Work required
Going from the top of the data below, give again each line through the one containing "(session store, function", both ends kept.
○ ○ ○ ○ ○
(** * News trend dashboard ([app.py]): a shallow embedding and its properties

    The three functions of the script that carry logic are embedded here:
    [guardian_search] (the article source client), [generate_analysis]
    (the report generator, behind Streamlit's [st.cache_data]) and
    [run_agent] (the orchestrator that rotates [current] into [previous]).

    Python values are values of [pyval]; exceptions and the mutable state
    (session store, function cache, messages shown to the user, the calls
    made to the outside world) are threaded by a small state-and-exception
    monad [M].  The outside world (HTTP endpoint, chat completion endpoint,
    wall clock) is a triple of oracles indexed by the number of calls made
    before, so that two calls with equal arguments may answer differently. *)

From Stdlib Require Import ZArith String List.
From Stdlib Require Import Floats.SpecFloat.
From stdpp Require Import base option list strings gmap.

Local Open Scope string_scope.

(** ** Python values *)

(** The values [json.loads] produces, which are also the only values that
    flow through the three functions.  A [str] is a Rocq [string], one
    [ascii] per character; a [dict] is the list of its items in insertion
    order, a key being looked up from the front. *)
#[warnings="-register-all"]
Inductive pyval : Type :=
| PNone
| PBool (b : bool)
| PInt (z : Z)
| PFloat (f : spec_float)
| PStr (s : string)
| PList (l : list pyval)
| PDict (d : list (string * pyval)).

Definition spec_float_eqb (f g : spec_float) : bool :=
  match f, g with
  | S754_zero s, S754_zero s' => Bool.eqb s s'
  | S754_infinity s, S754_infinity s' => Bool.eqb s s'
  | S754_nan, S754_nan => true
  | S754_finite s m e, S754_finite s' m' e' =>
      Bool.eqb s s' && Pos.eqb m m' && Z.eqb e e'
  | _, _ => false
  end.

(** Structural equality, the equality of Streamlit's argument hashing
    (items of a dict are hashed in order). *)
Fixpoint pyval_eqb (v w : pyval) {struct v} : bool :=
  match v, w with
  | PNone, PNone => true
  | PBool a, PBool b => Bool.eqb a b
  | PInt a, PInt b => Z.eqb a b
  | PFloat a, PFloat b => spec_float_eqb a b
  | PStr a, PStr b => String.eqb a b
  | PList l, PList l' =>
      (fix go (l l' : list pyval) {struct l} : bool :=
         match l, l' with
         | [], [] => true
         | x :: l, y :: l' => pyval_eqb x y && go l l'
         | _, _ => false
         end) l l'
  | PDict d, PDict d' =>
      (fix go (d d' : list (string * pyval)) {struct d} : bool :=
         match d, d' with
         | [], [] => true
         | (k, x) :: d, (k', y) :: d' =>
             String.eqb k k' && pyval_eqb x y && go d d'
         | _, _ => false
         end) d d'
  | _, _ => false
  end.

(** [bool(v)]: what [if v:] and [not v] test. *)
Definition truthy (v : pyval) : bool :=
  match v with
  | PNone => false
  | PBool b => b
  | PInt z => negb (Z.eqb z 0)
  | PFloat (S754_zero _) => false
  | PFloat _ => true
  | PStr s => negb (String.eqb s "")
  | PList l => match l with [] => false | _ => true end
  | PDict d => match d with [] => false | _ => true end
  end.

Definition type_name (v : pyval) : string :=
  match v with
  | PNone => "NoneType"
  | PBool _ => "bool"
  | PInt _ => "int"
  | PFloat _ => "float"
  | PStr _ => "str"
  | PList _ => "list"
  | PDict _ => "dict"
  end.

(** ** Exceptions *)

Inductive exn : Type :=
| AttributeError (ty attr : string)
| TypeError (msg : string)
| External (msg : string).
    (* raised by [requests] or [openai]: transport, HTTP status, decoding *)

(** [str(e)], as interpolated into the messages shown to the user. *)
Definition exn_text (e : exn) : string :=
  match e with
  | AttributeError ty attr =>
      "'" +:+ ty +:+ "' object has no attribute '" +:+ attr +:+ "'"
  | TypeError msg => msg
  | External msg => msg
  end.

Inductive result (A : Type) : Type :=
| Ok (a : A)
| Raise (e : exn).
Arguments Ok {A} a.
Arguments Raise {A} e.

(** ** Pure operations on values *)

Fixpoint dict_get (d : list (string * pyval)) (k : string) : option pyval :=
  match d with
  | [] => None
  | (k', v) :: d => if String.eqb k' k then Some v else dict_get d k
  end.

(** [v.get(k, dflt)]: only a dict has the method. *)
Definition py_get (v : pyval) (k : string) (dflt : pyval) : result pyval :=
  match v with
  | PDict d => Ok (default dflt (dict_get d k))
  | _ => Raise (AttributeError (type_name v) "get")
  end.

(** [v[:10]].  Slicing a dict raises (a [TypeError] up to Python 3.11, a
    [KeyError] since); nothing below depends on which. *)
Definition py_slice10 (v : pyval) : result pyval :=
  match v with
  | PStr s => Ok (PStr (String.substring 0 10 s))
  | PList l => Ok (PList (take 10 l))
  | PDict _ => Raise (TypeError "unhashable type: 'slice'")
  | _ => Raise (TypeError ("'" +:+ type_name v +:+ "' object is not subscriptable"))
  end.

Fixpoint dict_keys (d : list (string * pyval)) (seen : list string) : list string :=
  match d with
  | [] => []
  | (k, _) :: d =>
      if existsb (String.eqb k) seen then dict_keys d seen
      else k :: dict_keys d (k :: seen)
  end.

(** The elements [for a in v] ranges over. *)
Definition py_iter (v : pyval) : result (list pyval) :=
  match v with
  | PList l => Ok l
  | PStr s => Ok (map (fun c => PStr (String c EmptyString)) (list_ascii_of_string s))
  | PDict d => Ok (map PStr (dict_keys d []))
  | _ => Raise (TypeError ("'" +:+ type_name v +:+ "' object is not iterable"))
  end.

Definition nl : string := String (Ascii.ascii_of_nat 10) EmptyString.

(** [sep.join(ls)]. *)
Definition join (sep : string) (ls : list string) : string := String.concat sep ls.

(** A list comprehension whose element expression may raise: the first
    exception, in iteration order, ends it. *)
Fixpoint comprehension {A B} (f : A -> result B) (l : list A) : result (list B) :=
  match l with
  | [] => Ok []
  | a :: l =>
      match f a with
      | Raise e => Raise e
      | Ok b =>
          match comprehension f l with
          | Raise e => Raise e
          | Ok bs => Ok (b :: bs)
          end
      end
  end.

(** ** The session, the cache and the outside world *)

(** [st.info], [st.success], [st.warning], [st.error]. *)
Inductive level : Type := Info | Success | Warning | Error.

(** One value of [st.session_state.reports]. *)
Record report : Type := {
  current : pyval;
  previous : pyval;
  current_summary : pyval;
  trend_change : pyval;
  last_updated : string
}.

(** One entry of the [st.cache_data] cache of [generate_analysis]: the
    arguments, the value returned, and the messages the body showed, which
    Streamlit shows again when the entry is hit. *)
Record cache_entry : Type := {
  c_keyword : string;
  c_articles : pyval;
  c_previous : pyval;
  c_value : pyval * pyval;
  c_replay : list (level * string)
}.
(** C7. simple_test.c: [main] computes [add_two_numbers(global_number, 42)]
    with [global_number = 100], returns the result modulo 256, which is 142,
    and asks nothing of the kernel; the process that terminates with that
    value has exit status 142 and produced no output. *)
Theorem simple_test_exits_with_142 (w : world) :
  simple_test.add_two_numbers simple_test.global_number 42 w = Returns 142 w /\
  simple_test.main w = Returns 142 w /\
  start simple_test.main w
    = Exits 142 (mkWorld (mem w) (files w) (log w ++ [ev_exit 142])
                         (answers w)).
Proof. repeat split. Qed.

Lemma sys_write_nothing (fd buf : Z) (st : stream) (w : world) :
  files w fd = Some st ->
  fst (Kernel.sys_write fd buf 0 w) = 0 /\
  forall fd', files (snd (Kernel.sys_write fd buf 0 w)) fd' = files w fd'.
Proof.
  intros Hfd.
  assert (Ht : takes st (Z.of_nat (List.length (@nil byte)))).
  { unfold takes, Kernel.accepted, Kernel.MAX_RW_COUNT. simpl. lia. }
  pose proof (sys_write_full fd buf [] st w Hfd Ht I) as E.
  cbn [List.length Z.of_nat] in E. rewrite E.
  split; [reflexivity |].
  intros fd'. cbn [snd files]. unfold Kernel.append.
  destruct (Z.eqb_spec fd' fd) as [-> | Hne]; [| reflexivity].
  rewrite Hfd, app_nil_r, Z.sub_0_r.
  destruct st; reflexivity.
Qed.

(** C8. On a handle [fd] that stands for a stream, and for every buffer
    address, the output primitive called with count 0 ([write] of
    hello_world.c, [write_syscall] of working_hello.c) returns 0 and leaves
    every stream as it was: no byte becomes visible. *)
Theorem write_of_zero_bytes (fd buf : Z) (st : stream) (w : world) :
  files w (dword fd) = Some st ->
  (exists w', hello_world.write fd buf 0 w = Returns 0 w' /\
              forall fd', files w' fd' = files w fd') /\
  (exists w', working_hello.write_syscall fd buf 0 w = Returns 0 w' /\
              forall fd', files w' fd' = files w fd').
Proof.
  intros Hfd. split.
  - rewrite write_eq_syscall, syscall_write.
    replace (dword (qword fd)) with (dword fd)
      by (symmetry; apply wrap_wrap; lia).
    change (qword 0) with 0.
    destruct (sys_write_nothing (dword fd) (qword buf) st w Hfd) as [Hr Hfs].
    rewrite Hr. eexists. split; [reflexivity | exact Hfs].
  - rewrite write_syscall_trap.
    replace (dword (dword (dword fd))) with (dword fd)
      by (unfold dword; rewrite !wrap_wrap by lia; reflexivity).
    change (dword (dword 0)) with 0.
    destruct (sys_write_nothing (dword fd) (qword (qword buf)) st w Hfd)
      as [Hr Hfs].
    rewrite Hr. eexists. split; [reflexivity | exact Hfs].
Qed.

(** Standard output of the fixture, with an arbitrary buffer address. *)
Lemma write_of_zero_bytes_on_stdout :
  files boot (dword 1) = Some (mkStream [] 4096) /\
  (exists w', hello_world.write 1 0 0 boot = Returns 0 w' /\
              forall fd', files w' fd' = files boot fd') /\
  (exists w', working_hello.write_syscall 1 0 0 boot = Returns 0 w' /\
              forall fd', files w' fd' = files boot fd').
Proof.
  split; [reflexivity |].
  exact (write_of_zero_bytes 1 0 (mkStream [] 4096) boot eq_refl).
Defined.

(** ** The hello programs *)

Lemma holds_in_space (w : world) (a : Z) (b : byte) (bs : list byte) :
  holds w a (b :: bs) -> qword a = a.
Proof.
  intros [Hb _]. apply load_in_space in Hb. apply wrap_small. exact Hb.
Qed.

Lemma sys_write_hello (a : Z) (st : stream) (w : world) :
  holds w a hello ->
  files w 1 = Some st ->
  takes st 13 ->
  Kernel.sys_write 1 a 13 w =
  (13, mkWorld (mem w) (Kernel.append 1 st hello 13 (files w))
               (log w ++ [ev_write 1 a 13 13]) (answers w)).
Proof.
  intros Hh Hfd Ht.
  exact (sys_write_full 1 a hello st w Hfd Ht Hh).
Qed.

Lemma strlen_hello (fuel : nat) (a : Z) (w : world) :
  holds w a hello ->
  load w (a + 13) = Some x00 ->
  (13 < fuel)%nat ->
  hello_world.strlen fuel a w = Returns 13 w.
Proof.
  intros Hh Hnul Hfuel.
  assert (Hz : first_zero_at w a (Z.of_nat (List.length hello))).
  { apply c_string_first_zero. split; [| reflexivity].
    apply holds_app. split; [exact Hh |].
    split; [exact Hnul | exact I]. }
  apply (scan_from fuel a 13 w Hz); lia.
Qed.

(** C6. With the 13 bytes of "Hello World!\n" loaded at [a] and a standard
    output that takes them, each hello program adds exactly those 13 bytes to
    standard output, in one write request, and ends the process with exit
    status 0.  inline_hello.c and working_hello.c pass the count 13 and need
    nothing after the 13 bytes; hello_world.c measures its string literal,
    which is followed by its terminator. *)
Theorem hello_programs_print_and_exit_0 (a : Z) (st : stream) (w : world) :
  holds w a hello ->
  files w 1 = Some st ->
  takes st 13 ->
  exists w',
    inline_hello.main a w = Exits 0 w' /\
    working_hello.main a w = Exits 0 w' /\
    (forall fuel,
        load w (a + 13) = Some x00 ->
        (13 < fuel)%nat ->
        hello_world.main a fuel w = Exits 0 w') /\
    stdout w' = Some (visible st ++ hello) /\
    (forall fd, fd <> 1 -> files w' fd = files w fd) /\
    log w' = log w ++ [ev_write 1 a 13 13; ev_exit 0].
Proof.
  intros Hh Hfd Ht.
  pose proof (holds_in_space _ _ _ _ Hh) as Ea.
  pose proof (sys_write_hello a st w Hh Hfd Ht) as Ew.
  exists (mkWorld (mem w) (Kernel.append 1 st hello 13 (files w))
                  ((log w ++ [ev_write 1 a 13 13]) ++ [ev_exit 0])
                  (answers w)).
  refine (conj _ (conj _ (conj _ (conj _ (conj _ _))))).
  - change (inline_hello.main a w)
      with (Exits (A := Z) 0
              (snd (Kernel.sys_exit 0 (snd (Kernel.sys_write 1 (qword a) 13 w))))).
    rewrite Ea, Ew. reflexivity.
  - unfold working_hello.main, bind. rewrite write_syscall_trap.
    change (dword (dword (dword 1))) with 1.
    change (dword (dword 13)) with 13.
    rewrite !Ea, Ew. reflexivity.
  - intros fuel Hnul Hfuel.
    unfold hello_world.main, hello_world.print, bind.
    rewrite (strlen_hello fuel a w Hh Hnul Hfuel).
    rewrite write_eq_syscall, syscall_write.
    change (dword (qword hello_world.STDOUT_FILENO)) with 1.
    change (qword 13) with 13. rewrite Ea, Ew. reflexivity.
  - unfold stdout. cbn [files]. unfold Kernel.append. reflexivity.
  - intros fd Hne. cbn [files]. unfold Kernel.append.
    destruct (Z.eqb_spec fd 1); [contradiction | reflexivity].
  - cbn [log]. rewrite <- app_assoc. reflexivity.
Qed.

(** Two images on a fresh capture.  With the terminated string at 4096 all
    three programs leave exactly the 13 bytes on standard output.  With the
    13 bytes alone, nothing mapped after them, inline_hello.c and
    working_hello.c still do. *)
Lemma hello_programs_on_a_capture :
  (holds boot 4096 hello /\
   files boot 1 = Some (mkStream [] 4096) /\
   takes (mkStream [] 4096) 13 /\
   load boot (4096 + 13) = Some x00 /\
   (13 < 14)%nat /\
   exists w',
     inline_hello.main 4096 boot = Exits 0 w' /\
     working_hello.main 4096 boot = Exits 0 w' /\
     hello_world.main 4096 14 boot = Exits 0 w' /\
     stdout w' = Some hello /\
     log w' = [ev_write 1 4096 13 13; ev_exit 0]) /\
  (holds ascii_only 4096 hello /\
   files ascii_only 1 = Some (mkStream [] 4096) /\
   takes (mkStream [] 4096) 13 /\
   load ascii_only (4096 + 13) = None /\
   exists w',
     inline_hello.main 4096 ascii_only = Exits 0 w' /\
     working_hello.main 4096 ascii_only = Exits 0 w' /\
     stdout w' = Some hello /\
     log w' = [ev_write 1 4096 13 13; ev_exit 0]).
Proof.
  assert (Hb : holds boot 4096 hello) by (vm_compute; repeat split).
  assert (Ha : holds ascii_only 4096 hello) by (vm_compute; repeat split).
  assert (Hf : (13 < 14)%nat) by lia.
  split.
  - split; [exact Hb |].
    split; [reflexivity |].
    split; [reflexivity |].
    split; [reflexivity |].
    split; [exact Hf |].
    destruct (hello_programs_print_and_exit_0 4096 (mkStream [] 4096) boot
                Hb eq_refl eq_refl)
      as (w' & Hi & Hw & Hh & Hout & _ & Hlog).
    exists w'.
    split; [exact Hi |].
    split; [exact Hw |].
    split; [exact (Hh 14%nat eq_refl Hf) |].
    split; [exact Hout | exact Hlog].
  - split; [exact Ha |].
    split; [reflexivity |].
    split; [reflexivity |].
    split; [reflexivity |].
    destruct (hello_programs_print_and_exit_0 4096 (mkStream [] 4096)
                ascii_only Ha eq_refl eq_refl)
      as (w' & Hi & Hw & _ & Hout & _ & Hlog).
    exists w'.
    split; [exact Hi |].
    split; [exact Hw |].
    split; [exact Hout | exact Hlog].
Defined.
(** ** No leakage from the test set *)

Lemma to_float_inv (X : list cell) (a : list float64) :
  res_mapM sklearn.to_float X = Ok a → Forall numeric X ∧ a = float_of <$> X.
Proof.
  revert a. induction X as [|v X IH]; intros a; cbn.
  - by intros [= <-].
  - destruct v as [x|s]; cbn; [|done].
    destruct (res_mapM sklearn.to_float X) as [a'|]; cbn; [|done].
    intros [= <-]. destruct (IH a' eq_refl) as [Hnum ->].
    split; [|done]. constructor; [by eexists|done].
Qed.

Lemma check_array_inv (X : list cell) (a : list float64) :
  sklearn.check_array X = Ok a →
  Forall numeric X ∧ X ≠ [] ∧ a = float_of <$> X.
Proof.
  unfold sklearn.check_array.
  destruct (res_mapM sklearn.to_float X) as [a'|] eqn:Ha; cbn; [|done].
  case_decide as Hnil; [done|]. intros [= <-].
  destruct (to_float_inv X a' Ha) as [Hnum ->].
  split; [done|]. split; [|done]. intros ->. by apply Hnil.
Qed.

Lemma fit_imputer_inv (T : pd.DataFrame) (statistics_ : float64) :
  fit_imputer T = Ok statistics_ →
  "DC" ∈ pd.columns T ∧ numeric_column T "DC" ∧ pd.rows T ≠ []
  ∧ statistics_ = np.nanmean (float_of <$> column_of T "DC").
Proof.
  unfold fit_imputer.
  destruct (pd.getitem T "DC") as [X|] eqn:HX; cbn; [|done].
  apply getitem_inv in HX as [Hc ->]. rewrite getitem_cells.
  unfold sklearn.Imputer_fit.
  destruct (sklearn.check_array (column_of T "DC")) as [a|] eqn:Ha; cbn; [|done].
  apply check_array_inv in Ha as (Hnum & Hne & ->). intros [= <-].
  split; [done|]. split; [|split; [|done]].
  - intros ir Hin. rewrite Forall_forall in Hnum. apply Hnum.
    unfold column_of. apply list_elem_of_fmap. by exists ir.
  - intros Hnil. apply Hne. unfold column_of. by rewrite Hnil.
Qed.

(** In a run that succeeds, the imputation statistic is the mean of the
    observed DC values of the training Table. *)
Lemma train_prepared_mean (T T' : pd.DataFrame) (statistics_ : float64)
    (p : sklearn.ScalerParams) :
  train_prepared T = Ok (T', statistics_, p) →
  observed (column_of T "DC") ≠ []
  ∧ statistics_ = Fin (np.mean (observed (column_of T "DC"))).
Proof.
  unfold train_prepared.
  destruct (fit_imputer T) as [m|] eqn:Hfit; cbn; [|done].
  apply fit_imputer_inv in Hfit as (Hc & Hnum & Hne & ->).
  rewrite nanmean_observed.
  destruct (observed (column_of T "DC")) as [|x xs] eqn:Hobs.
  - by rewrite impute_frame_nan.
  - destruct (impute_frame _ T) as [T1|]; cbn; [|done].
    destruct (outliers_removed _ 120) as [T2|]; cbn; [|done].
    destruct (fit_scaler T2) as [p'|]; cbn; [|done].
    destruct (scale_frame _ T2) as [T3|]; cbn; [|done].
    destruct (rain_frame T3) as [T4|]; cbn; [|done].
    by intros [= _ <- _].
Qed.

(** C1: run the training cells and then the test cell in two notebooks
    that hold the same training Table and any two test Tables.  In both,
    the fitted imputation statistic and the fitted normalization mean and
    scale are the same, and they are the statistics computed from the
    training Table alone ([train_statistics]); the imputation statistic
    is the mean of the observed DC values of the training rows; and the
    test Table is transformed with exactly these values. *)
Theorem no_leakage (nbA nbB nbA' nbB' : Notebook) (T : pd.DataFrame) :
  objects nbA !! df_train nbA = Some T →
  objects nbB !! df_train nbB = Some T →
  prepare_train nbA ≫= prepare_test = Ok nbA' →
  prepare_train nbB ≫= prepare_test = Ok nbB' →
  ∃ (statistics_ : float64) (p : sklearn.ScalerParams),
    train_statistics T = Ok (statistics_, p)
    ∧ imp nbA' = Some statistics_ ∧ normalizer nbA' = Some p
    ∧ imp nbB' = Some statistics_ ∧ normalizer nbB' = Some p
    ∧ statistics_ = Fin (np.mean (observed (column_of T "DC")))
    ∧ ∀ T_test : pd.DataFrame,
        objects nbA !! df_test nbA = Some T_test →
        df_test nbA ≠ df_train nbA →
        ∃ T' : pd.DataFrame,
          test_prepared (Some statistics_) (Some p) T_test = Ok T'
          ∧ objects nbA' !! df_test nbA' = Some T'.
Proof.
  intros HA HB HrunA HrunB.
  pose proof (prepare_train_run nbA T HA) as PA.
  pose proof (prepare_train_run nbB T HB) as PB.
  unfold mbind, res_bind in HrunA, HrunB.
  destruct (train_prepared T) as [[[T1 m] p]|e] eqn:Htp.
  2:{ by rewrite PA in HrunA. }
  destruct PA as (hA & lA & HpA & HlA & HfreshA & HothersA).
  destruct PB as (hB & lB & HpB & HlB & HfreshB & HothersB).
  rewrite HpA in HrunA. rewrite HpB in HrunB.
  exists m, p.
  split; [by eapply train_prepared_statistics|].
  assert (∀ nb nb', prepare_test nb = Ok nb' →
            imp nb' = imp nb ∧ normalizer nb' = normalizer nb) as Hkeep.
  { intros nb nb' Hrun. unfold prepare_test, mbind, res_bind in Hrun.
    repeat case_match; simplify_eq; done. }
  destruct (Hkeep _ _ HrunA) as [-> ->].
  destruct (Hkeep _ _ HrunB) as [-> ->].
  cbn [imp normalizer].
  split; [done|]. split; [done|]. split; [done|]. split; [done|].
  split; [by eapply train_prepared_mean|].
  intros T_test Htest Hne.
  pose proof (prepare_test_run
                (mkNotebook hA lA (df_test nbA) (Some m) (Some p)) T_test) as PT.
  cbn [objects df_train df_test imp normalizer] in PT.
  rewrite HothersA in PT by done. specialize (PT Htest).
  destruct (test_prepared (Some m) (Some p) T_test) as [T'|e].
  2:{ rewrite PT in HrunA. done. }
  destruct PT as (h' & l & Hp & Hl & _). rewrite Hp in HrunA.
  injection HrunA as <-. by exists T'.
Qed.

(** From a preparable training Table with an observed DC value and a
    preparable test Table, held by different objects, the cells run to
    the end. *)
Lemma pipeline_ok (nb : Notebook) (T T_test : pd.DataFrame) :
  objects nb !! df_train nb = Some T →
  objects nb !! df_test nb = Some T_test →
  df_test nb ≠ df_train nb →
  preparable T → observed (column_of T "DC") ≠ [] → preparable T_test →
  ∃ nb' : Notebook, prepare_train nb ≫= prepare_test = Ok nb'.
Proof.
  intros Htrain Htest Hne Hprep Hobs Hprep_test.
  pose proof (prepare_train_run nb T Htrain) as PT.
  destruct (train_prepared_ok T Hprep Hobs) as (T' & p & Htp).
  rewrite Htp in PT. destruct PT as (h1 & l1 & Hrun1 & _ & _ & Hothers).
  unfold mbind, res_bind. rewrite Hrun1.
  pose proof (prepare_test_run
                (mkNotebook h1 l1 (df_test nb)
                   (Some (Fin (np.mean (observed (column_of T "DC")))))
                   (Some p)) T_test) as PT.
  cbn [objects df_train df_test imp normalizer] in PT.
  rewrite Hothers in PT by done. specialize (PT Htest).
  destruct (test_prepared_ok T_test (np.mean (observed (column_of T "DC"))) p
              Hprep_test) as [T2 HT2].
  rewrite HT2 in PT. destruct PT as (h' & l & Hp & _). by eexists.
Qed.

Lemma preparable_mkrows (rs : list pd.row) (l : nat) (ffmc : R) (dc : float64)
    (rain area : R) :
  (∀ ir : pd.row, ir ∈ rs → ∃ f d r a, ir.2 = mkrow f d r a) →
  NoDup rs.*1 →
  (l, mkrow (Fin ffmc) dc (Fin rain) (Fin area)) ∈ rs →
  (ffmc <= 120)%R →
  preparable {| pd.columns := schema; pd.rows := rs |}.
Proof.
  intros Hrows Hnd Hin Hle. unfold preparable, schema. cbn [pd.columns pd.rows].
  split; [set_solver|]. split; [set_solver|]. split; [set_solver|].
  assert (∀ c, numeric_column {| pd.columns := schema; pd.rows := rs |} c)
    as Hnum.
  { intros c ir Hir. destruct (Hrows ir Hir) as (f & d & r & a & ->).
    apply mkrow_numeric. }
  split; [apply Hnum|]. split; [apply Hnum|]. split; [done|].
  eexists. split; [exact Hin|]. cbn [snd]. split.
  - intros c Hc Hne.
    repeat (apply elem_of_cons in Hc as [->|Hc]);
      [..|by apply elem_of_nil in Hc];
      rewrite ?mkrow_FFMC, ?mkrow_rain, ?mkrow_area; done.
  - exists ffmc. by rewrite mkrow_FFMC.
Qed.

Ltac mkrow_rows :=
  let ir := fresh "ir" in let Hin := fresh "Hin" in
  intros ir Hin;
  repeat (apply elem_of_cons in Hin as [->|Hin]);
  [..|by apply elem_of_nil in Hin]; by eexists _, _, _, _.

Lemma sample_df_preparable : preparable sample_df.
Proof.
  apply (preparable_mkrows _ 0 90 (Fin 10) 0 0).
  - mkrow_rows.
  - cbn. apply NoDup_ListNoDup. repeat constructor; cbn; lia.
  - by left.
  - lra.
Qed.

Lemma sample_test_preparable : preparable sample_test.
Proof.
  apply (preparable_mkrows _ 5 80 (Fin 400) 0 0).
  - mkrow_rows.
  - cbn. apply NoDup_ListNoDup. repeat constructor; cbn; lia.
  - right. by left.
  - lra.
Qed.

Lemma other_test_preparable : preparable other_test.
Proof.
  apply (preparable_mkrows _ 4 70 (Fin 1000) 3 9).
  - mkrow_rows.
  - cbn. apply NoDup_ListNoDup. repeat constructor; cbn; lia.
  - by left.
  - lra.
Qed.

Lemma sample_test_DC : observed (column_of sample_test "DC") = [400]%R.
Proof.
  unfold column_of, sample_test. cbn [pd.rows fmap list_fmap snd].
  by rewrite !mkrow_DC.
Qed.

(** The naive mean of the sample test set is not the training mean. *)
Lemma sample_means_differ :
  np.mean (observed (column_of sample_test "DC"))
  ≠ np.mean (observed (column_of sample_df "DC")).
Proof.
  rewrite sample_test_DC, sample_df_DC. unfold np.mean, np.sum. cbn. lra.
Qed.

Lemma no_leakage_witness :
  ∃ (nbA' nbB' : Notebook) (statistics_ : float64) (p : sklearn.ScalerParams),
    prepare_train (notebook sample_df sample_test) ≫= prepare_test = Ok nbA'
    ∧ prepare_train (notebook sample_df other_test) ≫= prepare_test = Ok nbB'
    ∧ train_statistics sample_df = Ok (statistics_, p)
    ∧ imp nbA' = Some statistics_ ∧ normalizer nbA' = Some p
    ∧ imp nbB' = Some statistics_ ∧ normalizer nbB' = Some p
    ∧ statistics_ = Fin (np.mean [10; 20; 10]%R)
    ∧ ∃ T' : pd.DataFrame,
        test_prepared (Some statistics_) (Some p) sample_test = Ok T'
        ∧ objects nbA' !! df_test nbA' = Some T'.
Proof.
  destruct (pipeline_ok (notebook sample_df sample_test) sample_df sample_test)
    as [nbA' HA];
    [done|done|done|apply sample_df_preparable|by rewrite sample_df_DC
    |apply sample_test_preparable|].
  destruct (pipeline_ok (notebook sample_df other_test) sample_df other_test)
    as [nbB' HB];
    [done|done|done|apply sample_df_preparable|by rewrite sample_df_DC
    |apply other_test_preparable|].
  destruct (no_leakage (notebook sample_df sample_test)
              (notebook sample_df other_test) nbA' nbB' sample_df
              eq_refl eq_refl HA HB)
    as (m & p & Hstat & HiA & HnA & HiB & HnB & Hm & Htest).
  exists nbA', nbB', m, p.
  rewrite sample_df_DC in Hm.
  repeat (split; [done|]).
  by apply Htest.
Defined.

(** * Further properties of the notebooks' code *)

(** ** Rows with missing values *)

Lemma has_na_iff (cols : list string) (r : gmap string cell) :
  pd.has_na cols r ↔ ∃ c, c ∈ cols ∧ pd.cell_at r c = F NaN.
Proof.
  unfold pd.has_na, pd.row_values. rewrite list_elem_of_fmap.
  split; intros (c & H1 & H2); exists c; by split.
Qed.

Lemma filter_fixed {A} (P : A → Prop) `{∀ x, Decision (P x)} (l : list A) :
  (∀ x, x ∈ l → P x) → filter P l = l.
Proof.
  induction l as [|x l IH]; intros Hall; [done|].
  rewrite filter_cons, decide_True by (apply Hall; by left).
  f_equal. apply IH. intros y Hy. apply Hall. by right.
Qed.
○ ○ ○ ○ ○
Result of this exercise
(** * News trend dashboard ([app.py]): a shallow embedding and its properties

    The three functions of the script that carry logic are embedded here:
    [guardian_search] (the article source client), [generate_analysis]
    (the report generator, behind Streamlit's [st.cache_data]) and
    [run_agent] (the orchestrator that rotates [current] into [previous]).

    Python values are values of [pyval]; exceptions and the mutable state
    (session store, function cache, messages shown to the user, the calls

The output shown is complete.